Exercise instructions
A complete answer lists every line of the entries below where the string "HeadResult" appears.

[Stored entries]
(** A server that answers every HEAD request with a length of 1024. *)
Definition sample_Response : http.Response :=
  {| http.Header := {[ "Content-Length" := ["1024"] ]} |}.
Definition sample_Head (url : string) : onlyoffice.HeadResult :=
  onlyoffice.HeadResponse sample_Response.

(** Servers that answer with a given Content-Length, with none, and not
    at all. *)
Definition head_with (value : string) (url : string) : onlyoffice.HeadResult :=
  onlyoffice.HeadResponse {| http.Header := {[ "Content-Length" := [value] ]} |}.
Definition head_without (url : string) : onlyoffice.HeadResult :=
  onlyoffice.HeadResponse {| http.Header := {[ "Content-Type" := ["text/plain"] ]} |}.
Definition head_fails (url : string) : onlyoffice.HeadResult :=
  onlyoffice.HeadError (onlyoffice.errors_New "dial tcp: connection refused").

End Samples.

(** * The extension tables *)

Import onlyoffice.

Definition is_category (v : string) : Prop :=
  v = "word" ∨ v = "cell" ∨ v = "slide".

Global Instance is_category_dec v : Decision (is_category v).
Proof. unfold is_category. apply _. Defined.

(** The four tables of a store, in the order of their declaration. *)
Definition tables (σ : Globals) : list (gmap string string) :=
  [ OnlyofficeEditableExtensions σ;
    OnlyofficeOOXMLEditableExtensions σ;
    OnlyofficeDataLossEditableExtensions σ;
    OnlyofficeViewOnlyExtensions σ ].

Completed exercise
Definition sample_Head (url : string) : onlyoffice.HeadResult :=
Definition head_with (value : string) (url : string) : onlyoffice.HeadResult :=
Definition head_without (url : string) : onlyoffice.HeadResult :=
Definition head_fails (url : string) : onlyoffice.HeadResult :=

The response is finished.